** Exercise description **
Filter the entries below, keeping every line that has the word "COMMA".

START Given information

(** * A lexer and a recursive-descent calculator, after [src/main.py]

    The development embeds the two stages of [main.py]:

    - [Lexer]: the class [Lexer] with its mutable fields, as a state
      record threaded through a state-and-exception monad;
    - [calculate]: the closure-based evaluator, whose shared cursor
      [pos] is the state of the same monad.

    Python strings are modelled as [string]; a "character" is, as in
    Python, a string of length one (and [peek] answers the empty string
    at the end of the input).  The characters are those of code points
    below 256, with [str.isspace], [str.isalpha], [str.isdigit] and
    [str.isalnum] given by the Unicode database on that range.  Python's
    [int] is [Z], its [float] is the primitive binary64 [float].  The
    bound that the interpreter sets to the depth of calls is not
    modelled: the statements about the evaluator are about evaluations
    that stay within it. *)

From Stdlib Require Import ZArith NArith Bool List Lia.
From Stdlib Require Import Ascii String.
From Stdlib Require Import PrimFloat SpecFloat FloatOps.
Import ListNotations.

Local Open Scope Z_scope.
Local Open Scope string_scope.

(** ** Token kinds and tokens *)

Inductive TokenType : Set :=
  (* Keywords *)
  | FUNCTION | EXTERN | IF | THEN | ELSE | FOR | IN
  (* Literals *)
  | INTEGER | FLOAT | IDENTIFIER
  (* Operators *)
  | PLUS | MINUS | MULTIPLY | DIVIDE | MODULO | POWER
  (* Comparison operators *)
  | LESS | GREATER | EQUAL | NOT_EQUAL
  (* Punctuation *)
  | LEFT_PAREN | RIGHT_PAREN | COMMA | SEMICOLON
  (* Special *)
  | EOF | UNKNOWN.

Definition TokenType_eqb (a b : TokenType) : bool :=
  match a, b with
  | FUNCTION, FUNCTION | EXTERN, EXTERN | IF, IF | THEN, THEN | ELSE, ELSE
  | FOR, FOR | IN, IN | INTEGER, INTEGER | FLOAT, FLOAT
  | IDENTIFIER, IDENTIFIER | PLUS, PLUS | MINUS, MINUS
  | MULTIPLY, MULTIPLY | DIVIDE, DIVIDE | MODULO, MODULO | POWER, POWER
  | LESS, LESS | GREATER, GREATER | EQUAL, EQUAL | NOT_EQUAL, NOT_EQUAL
  | LEFT_PAREN, LEFT_PAREN | RIGHT_PAREN, RIGHT_PAREN | COMMA, COMMA
  | SEMICOLON, SEMICOLON | EOF, EOF | UNKNOWN, UNKNOWN => true
  | _, _ => false
  end.

(** [token_type.name] *)
Definition name (t : TokenType) : string :=
  match t with
  | FUNCTION => "FUNCTION" | EXTERN => "EXTERN" | IF => "IF"
  | THEN => "THEN" | ELSE => "ELSE" | FOR => "FOR" | IN => "IN"
  | INTEGER => "INTEGER" | FLOAT => "FLOAT" | IDENTIFIER => "IDENTIFIER"
  | PLUS => "PLUS" | MINUS => "MINUS" | MULTIPLY => "MULTIPLY"
  | DIVIDE => "DIVIDE" | MODULO => "MODULO" | POWER => "POWER"
  | LESS => "LESS" | GREATER => "GREATER" | EQUAL => "EQUAL"
  | NOT_EQUAL => "NOT_EQUAL" | LEFT_PAREN => "LEFT_PAREN"
  | RIGHT_PAREN => "RIGHT_PAREN" | COMMA => "COMMA"
  | SEMICOLON => "SEMICOLON" | EOF => "EOF" | UNKNOWN => "UNKNOWN"
  end.

Module Token.
Record t : Set := mk
  { type : TokenType; value : string; line : Z; column : Z }.
End Token.
Abbreviation Token := Token.t.

(** ** Python strings *)

(** The line feed, ['\n']. *)
Definition NL : string := String "010"%char EmptyString.

(** [s[i]] for [0 <= i]; [None] stands for the [IndexError]. *)
Definition index (s : string) (i : nat) : option string :=
  match String.get i s with
  | Some c => Some (String c EmptyString)
  | None => None
  end.

(** [s[a:b]] for [0 <= a <= b]. *)
Definition slice (s : string) (a b : nat) : string :=
  String.substring a (b - a) s.

Definition between (lo hi n : N) : bool := ((lo <=? n) && (n <=? hi))%N.

Definition isspace_char (c : ascii) : bool :=
  let n := N_of_ascii c in
  between 9 13 n || between 28 32 n || (n =? 133)%N || (n =? 160)%N.

Definition isalpha_char (c : ascii) : bool :=
  let n := N_of_ascii c in
  between 65 90 n || between 97 122 n || (n =? 170)%N || (n =? 181)%N
  || (n =? 186)%N || between 192 214 n || between 216 246 n
  || between 248 255 n.

Definition isdigit_char (c : ascii) : bool :=
  let n := N_of_ascii c in
  between 48 57 n || (n =? 178)%N || (n =? 179)%N || (n =? 185)%N.

Definition isnumeric_char (c : ascii) : bool :=
  isdigit_char c || between 188 190 (N_of_ascii c).

Definition isalnum_char (c : ascii) : bool :=
  isalpha_char c || isdigit_char c || isnumeric_char c.

Fixpoint all_chars (p : ascii -> bool) (s : string) : bool :=
  match s with
  | EmptyString => true
  | String c s' => p c && all_chars p s'
  end.

(** A [str] predicate holds of a string when the string is not empty
    and each of its characters satisfies it. *)
Definition str_pred (p : ascii -> bool) (s : string) : bool :=
  match s with
  | EmptyString => false
  | _ => all_chars p s
  end.

Definition isspace : string -> bool := str_pred isspace_char.
Definition isalpha : string -> bool := str_pred isalpha_char.
Definition isdigit : string -> bool := str_pred isdigit_char.
Definition isalnum : string -> bool := str_pred isalnum_char.

(** A [dict] with string keys, read only: [k in d] and [d[k]]. *)
Fixpoint lookup {A : Type} (k : string) (d : list (string * A)) : option A :=
  match d with
  | [] => None
  | (k', v) :: d' => if k =? k' then Some v else lookup k d'
  end.

(** ** State, exceptions and loops *)

Inductive exn : Set :=
  | IndexError | ValueError | ZeroDivisionError | OverflowError | TypeError.

(** The outcome of running a piece of code from a state: a value, a
    raised exception, or the loop budget of the model used up (which
    the totality lemmas below exclude). *)
Inductive outcome (St A : Type) : Type :=
  | Ok (a : A) (s : St)
  | Raise (e : exn) (s : St)
  | NoFuel.
Arguments Ok {St A} a s.
Arguments Raise {St A} e s.
Arguments NoFuel {St A}.

Definition M (St A : Type) : Type := St -> outcome St A.

Definition ret {St A} (a : A) : M St A := fun s => Ok a s.
Definition raise {St A} (e : exn) : M St A := fun s => Raise e s.
Definition bind {St A B} (m : M St A) (k : A -> M St B) : M St B :=
  fun s =>
    match m s with
    | Ok a s' => k a s'
    | Raise e s' => Raise e s'
    | NoFuel => NoFuel
    end.
Definition gets {St A} (f : St -> A) : M St A := fun s => Ok (f s) s.
Definition modify {St} (f : St -> St) : M St unit := fun s => Ok tt (f s).

Declare Scope monad_scope.
Delimit Scope monad_scope with monad.
Notation "x <- m ;; k" := (bind m (fun x => k))
  (at level 61, m at next level, right associativity) : monad_scope.
Notation "m ;; k" := (bind m (fun _ => k))
  (at level 61, right associativity) : monad_scope.
Local Open Scope monad_scope.

(** ** The lexer *)

Module Lexer.

Record t : Set := mk
  { source : string;
    position : nat;
    line : Z;
    column : Z;
    tokens : list Token }.

(** [__init__] *)
Definition init (source : string) : t := mk source 0 1 1 [].

Definition keywords : list (string * TokenType) :=
  [ ("def", FUNCTION); ("extern", EXTERN); ("if", IF); ("then", THEN);
    ("else", ELSE); ("for", FOR); ("in", IN) ].

Definition built_in_functions : list string :=
  [ "sin"; "cos"; "tan"; "sqrt"; "ln"; "exp" ].

Definition single_char_tokens : list (string * TokenType) :=
  [ ("+", PLUS); ("-", MINUS); ("*", MULTIPLY); ("/", DIVIDE);
    ("%", MODULO); ("^", POWER); ("<", LESS); (">", GREATER);
    ("=", EQUAL); ("(", LEFT_PAREN); (")", RIGHT_PAREN); (",", COMMA);
    (";", SEMICOLON) ].

Definition is_at_end (self : t) : bool :=
  (String.length (source self) <=? position self)%nat.

Definition advance : M t string :=
  fun self =>
    match index (source self) (position self) with
    | None => Raise IndexError self
    | Some char =>
        let self1 :=
          mk (source self) (position self + 1) (line self)
             (column self + 1) (tokens self) in
        let self2 :=
          if char =? NL
          then mk (source self1) (position self1) (line self1 + 1) 1
                  (tokens self1)
          else self1 in
        Ok char self2
    end.

Definition peek (self : t) : string :=
  if is_at_end self then ""
  else match index (source self) (position self) with
       | Some c => c
       | None => ""
       end.

Definition peek_next (self : t) : string :=
  if (String.length (source self) <=? position self + 1)%nat then ""
  else match index (source self) (position self + 1) with
       | Some c => c
       | None => ""
       end.

(** [match]: a reserved word here, hence the underscore. *)
Definition match_ (expected : string) : M t bool :=
  fun self =>
    if is_at_end self
       || negb (match index (source self) (position self) with
                | Some c => c =? expected
                | None => false
                end)
    then Ok false self
    else Ok true (mk (source self) (position self + 1) (line self)
                     (column self + 1) (tokens self)).

Definition add_token (token_type : TokenType) (value : string) : M t unit :=
  fun self =>
    let value := if value =? "" then name token_type else value in
    Ok tt (mk (source self) (position self) (line self) (column self)
              (tokens self
               ++ [Token.mk token_type value (line self)
                     (column self - Z.of_nat (String.length value))])).

(** The loop budget: each loop below consumes one character per
    iteration, so one more than the length of the source is enough
    ([LexerFacts.budget_enough]). *)
Definition budget (self : t) : nat := S (String.length (source self)).

(** [while self.peek() != '\n' and not self.is_at_end(): self.advance()] *)
Fixpoint comment_loop (fuel : nat) : M t unit :=
  match fuel with
  | O => fun _ => NoFuel
  | S fuel' =>
      fun self =>
        if negb (peek self =? NL) && negb (is_at_end self)
        then (advance ;; comment_loop fuel') self
        else Ok tt self
  end.

(** The loop of [identifier]. *)
Fixpoint identifier_loop (fuel : nat) : M t unit :=
  match fuel with
  | O => fun _ => NoFuel
  | S fuel' =>
      fun self =>
        if negb (is_at_end self)
           && (isalnum (peek self) || (peek self =? "_"))
        then (advance ;; identifier_loop fuel') self
        else Ok tt self
  end.

Definition identifier : M t unit :=
  start_position <- gets (fun self => (position self - 1)%nat) ;;
  fuel <- gets budget ;;
  identifier_loop fuel ;;
  identifier <- gets (fun self =>
                        slice (source self) start_position (position self)) ;;
  match lookup identifier keywords with
  | Some kw => add_token kw identifier
  | None => add_token IDENTIFIER identifier
  end.

(** The loop of [number]; the local [has_decimal] is threaded through
    and returned. *)
Fixpoint number_loop (fuel : nat) (has_decimal : bool) : M t bool :=
  match fuel with
  | O => fun _ => NoFuel
  | S fuel' =>
      fun self =>
        if negb (is_at_end self)
           && (isdigit (peek self)
               || ((peek self =? ".") && negb has_decimal))
        then
          let has_decimal :=
            if peek self =? "." then true else has_decimal in
          (advance ;; number_loop fuel' has_decimal) self
        else Ok has_decimal self
  end.

Definition number (first_char : string) : M t unit :=
  start_position <- gets (fun self => (position self - 1)%nat) ;;
  fuel <- gets budget ;;
  has_decimal <- number_loop fuel (first_char =? ".") ;;
  number_str <- gets (fun self =>
                        slice (source self) start_position (position self)) ;;
  if has_decimal : bool
  then add_token FLOAT number_str
  else add_token INTEGER number_str.

Definition scan_token : M t unit :=
  char <- advance ;;
  if isspace char then ret tt
  else if char =? "#" then
    fuel <- gets budget ;; comment_loop fuel
  else match lookup char single_char_tokens with
  | Some ty =>
      is_ne <- (if char =? "!" then match_ "=" else ret false) ;;
      if is_ne : bool then add_token NOT_EQUAL "!="
      else add_token ty char
  | None =>
      if isalpha char || (char =? "_") then identifier
      else
        next <- gets peek ;;
        if isdigit char || ((char =? ".") && isdigit next)
        then number char
        else add_token UNKNOWN char
  end.

Fixpoint scan_loop (fuel : nat) : M t unit :=
  match fuel with
  | O => fun _ => NoFuel
  | S fuel' =>
      fun self =>
        if negb (is_at_end self)
        then (scan_token ;; scan_loop fuel') self
        else Ok tt self
  end.

Definition scan_tokens : M t (list Token) :=
  fuel <- gets budget ;;
  scan_loop fuel ;;
  add_token EOF "" ;;
  gets tokens.

End Lexer.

END Given information

** Result of the task **
  | LEFT_PAREN | RIGHT_PAREN | COMMA | SEMICOLON
  | LEFT_PAREN, LEFT_PAREN | RIGHT_PAREN, RIGHT_PAREN | COMMA, COMMA
  | RIGHT_PAREN => "RIGHT_PAREN" | COMMA => "COMMA"
    ("=", EQUAL); ("(", LEFT_PAREN); (")", RIGHT_PAREN); (",", COMMA);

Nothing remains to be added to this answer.